I suspect that if we were to design a switch control protocol for the real mission, for all the kinds of traffic we might like to control, we’d end up with something more like an XML schema than like OpenFlow.  Yes, I know that some will cry out here that it would be terribly inefficient, but efficiency has to be measured against the total impact of the overhead it creates, and if you’re using OpenFlow to push lambda connections around you’re probably not doing so at the speed of a Keystone Kop directing traffic.  And if we had a more schema-oriented structure we could accommodate port parameterization, state and status exchange, and all of the stuff we’re kludging in—or ignoring—now.

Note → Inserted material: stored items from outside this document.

(** [run_foundational_in_thread] *)
Definition run_foundational_in_thread (w : World) (title : string) : list Action :=
  let '(events, result_data) := await_thread w title in
  map (fun se => Put (QEvent (fst se) (snd se))) events
  ++ [Store (FoundationalResult result_data);
      Put (TaskComplete Foundational (FoundationalResult result_data))].

(** The exception raised inside the job, if one is: the global
    timeout, a failure of the executor, of the service constructor or
    of the SDK, or a content text that cannot be decoded. *)
Definition failure (w : World) : option ErrorText :=
  if timed_out w then Some AnalysisTimedOut
  else match executor w with
       | Raised e => Some (ExceptionText e)
       | Returned _ =>
           match service_error w, create_error (sdk w) with
           | Some e, _ => Some (ExceptionText e)
           | None, Some e => Some (ExceptionText e)
           | None, None =>
               let st0 := {| final_content := ""; is_thinking := true;
                             last_response := None |} in
               let '(_, st, ended) := stream_loop 180 st0 (chunks (sdk w)) in
               match ended, stream_error (sdk w) with
               | true, Some e => Some (ExceptionText e)
               | _, _ =>
                   match decode w (final_content st) with
                   | DecodeError m => Some (ExceptionText m)
                   | _ => None
                   end
               end
           end
       end.

End FoundationalJob.

(** ** The historical job *)

Module HistoricalJob.

(** [run_historical]; [research] is what
    [HistoricalResearchClient().research_event(...).model_dump()]
    gives. *)
Definition run_historical (research : Outcome HistoricalAnalysisResponse) : list Action :=
  Put (QEvent Historical (Status (Text "Starting historical research..."))) ::
  match research with
  | Returned result =>
      [Store (HistoricalResult (Some result));
       Put (QEvent Historical
              (HistoricalDone (overall_sentiment result) (probability_estimate result)
                 (overall_confidence result)))]
  | Raised e => [Put (QEvent Historical (Error (ExceptionText e)))]
  end
  ++ [PutComplete Historical].

(** The exception raised inside the job, if one is. *)
Definition failure (research : Outcome HistoricalAnalysisResponse) : option ErrorText :=
  match research with
  | Raised e => Some (ExceptionText e)
  | Returned _ => None
  end.

End HistoricalJob.

(** ** The prominent-figures job *)

Module ProminentJob.

Record World := {
  figures : Outcome FiguresData;                   (* [generate_prominent_figures] *)
  tweets : Outcome (list (string * list string));  (* [fetch_tweets_from_figures] *)
  temp_file : Outcome unit;                        (* writing the temporary file *)
  analysed : Outcome AnalysisResponse;             (* [analyze_tweets_for_event] *)
}.

Definition status (m : Message) : Action := Put (QEvent XSentiment (Status m)).
Definition failed (e : string) : list Action :=
  [Put (QEvent XSentiment (Error (ExceptionText e))); PutComplete XSentiment].

Definition get_figures (d : FiguresData) : list string :=
  match prominent_figures d with Some l => l | None => [] end.

Definition total_tweets (t : list (string * list string)) : nat :=
  list_sum (map (fun ft => length (snd ft)) t).

Definition zero_summary : AnalysisResponse :=
  {| summary := Some {| sentiment_trend := None; alpha_count := Some 0;
                        total_tweets_analyzed := Some 0 |} |}.

(** The ["complete"] event built from the analysis (lines 661-668); the
    summary, when the response has one, is an object. *)
Definition complete_event (response : AnalysisResponse) (num_figures : nat) : Event :=
  let get {A} (f : Summary -> option A) (dflt : A) : A :=
    match summary response with
    | Some s => match f s with Some v => v | None => dflt end
    | None => dflt
    end in
  SentimentDone (get sentiment_trend "unknown") (get alpha_count 0)
    (get total_tweets_analyzed 0) num_figures.

(** [run_prominent_figures] *)
Definition run_prominent_figures (w : World) : list Action :=
  status (Text "Identifying prominent figures with Grok...") ::
  match figures w with
  | Raised e => failed e
  | Returned figures_data =>
      let num_figures := length (get_figures figures_data) in
      status (IdentifiedExperts num_figures) ::
      if (num_figures =? 0)%nat then
        [status (Text "No experts found, skipping...");
         Store (ProminentResult
                  (Some {| analysis := None; figures_meta := figures_data |}));
         PutComplete XSentiment]
      else
        status (FetchingTweets num_figures) ::
        match tweets w with
        | Raised e => failed e
        | Returned tweets_by_figure =>
            let total := total_tweets tweets_by_figure in
            status (FetchedTweets total) ::
            if (total =? 0)%nat then
              [Store (ProminentResult
                        (Some {| analysis := Some zero_summary;
                                 figures_meta := figures_data |}));
               Put (QEvent XSentiment (SentimentDone "unknown" 0 0 num_figures));
               PutComplete XSentiment]
            else
              match temp_file w with
              | Raised e => failed e
              | Returned _ =>
                  match analysed w with
                  | Raised e => failed e
                  | Returned response =>
                      [Store (ProminentResult
                                (Some {| analysis := Some response;
                                         figures_meta := figures_data |}));
                       Put (QEvent XSentiment (complete_event response num_figures));
                       PutComplete XSentiment]
                  end
              end
        end
  end.

(** The exception raised inside the job, if one is: that of the first
    collaborator call that raises among those the job comes to. *)
Definition failure (w : World) : option ErrorText :=
  match figures w with
  | Raised e => Some (ExceptionText e)
  | Returned figures_data =>
      if (length (get_figures figures_data) =? 0)%nat then None
      else match tweets w with
           | Raised e => Some (ExceptionText e)
           | Returned tweets_by_figure =>
               if (total_tweets tweets_by_figure =? 0)%nat then None
               else match temp_file w, analysed w with
                    | Raised e, _ => Some (ExceptionText e)
                    | Returned _, Raised e => Some (ExceptionText e)
                    | Returned _, Returned _ => None
                    end
           end
  end.

End ProminentJob.

(** ** The orchestrator: [run_parallel_analysis_stream] *)

Module Orchestrator.

Import Cache.

(** The server-sent events, by name (the elapsed times some of them
    report are left out). *)
Inductive Sse :=
| SseInit (key : string)
| SseParallelStart
| SseTaskComplete (task : Job)
| SseLog (source : Job) (message : Message)
| SseToolCall (source : Job) (tool args : string)
| SseThinking (source : Job) (tokens : N)
| SseCitations (source : Job) (urls : list string)
| SseStatus (source : Job) (message : Message)
| SseHistoricalComplete (sentiment : SentimentEnum) (probability : Q)
    (confidence : ConfidenceEnum)
| SseSentimentComplete (sentiment : string) (alpha signal : Z)
| SseError (source : Job) (error : ErrorText)
| SseCancelled
| SseOutcomeEstimates (estimates : list Synth.GrokOutcomeEstimate)
| SseResult (r : CachedResult)
| SseDone.

(** Where the streaming generator stands. *)
Inductive Phase :=
| Draining      (* in the [while] loop *)
| Completed     (* ran to its end: [result] and [done] sent *)
| Cancelled     (* returned after the consumer disconnected *)
| Aborted.      (* returned from the [CancelledError] handler *)

Record State := {
  tasks : Job -> list Action;         (* what each task has still to do *)
  queue : list QItem;                 (* [event_queue], oldest first *)
  results : Results;
  tasks_complete : Job -> bool;
  phase : Phase;
  sent : list Sse;                    (* the events yielded, oldest first *)
  cache : gmap string CachedResult;   (* [_cache] *)
  cancel_sent : list Job;             (* the tasks [task.cancel()] was called on *)
  seen : list QItem;                  (* history: the items dequeued, oldest first *)
}.

(** What happens next: the event loop resumes a task for one action,
    the generator runs one iteration of its loop ([disconnected] is
    what [is_disconnected()] answers), or a [CancelledError] is raised
    in the generator. *)
Inductive Tick :=
| Run (j : Job)
| Poll (disconnected : bool)
| Abort.

Definition update {A} (f : Job -> A) (j : Job) (a : A) : Job -> A :=
  fun j' => if decide (j' = j) then a else f j'.

Definition done (st : State) (j : Job) : bool :=
  match tasks st j with [] => true | _ => false end.

(** [all(tasks_complete.values())] *)
Definition all_complete (tc : Job -> bool) : bool :=
  tc Foundational && tc Historical && tc XSentiment.

(** The event the loop yields for a queued [(source, event)]. *)
Definition render (source : Job) (e : Event) : list Sse :=
  match e with
  | Log m => [SseLog source m]
  | ToolCall tool args => [SseToolCall source tool (String.substring 0 200 args)]
  | Thinking n => [SseThinking source n]
  | CitationList cites =>
      match cites with
      | [] => []
      | _ => [SseCitations source (firstn 10 cites)]
      end
  | Status m => [SseStatus source m]
  | HistoricalDone s p c =>
      match source with Historical => [SseHistoricalComplete s p c] | _ => [] end
  | SentimentDone s a g _ =>
      match source with XSentiment => [SseSentimentComplete s a g] | _ => [] end
  | Error err => [SseError source err]
  | UsageReport | Content _ => []
  end.

Section Stream.

Variable request : AnalyzeRequest.
Variable key : string.
(** the reading of [datetime.now()] when the result is built *)
Variable now : Z.
(** ** Start-up errors *)

(** C2. When the loader returns version 0 the program prints
    "Something went wrong!" and ends through [exit(-1)], a nonzero status,
    and the capability flag is not read at any point of the run. *)
Theorem loader_failure_exits :
  forall (e : env) (evs : list glut_event) (c : gl_context),
    loader_version e = 0 ->
    let r := main e evs (initial_world c) in
    value r = Exited (-1) /\
    process_status (value r) = Some 255 /\
    stdout (emitted r) = ("Something went wrong!" ++ LF)%string /\
    flag_reads (emitted r) = [] /\
    emitted r =
      startup 600 600 ++
      [Call "printf" [StrArg ("Something went wrong!" ++ LF)];
       Call "exit" [IntArg (-1)]].
Proof.
  intros e evs c Hv r. subst r. rewrite main_loader_failure by exact Hv.
  repeat split.
Qed.

Lemma loader_failure_exits_witness :
  let r := main env_no_gl [Resized 800 600; Redisplay] (initial_world default_context) in
  loader_version env_no_gl = 0 /\
  value r = Exited (-1) /\
  stdout (emitted r) = ("Something went wrong!" ++ LF)%string.
Proof.
  split; [reflexivity|].
  pose proof (loader_failure_exits env_no_gl [Resized 800 600; Redisplay]
                default_context eq_refl) as H.
  split; apply H.
Defined.

(** C3. When the loader succeeds but the 2.0 capability flag is false the
    program prints "Your system doesn't support OpenGL >= 2!" and returns
    -1 from [main]: a nonzero status, by a normal return (no [exit]), and
    the event loop is not entered (no callback has run). *)
Theorem capability_failure_returns :
  forall (e : env) (evs : list glut_event) (c : gl_context),
    loader_version e <> 0 ->
    GLAD_GL_VERSION_2_0 e = 0 ->
    let r := main e evs (initial_world c) in
    value r = Returned (-1) /\
    process_status (value r) = Some 255 /\
    stdout (emitted r) =
      (version_line (loader_version e) ++
       "Your system doesn't support OpenGL >= 2!" ++ LF)%string /\
    ~ In "exit" (calls (emitted r)) /\
    ~ In "glutMainLoop" (calls (emitted r)) /\
    post r = initial_world c.
Proof.
  intros e evs c Hv Hf r. subst r.
  rewrite main_capability_failure by assumption.
  repeat split; cbn; intuition discriminate.
Qed.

No matter what, we are not going to software-host high-performance routers and switches.  Look at Cisco’s virtual router and its performance requirements; it needs to own pretty much all of the CPU resources of a typical multi-core server just to run.  Communications devices will be specialized in the data handling plane because it’s worthwhile.  That specialization has to be matched with flexibility at the mission level, and the matching means having some control software than can decode general statements of requirements and translate them to “handling rules” and not just forwarding rules.  So before we get too far with SDN, and before we get anywhere at all with NFV, we need to think about the question of the best way to control data-plane handling from off the box.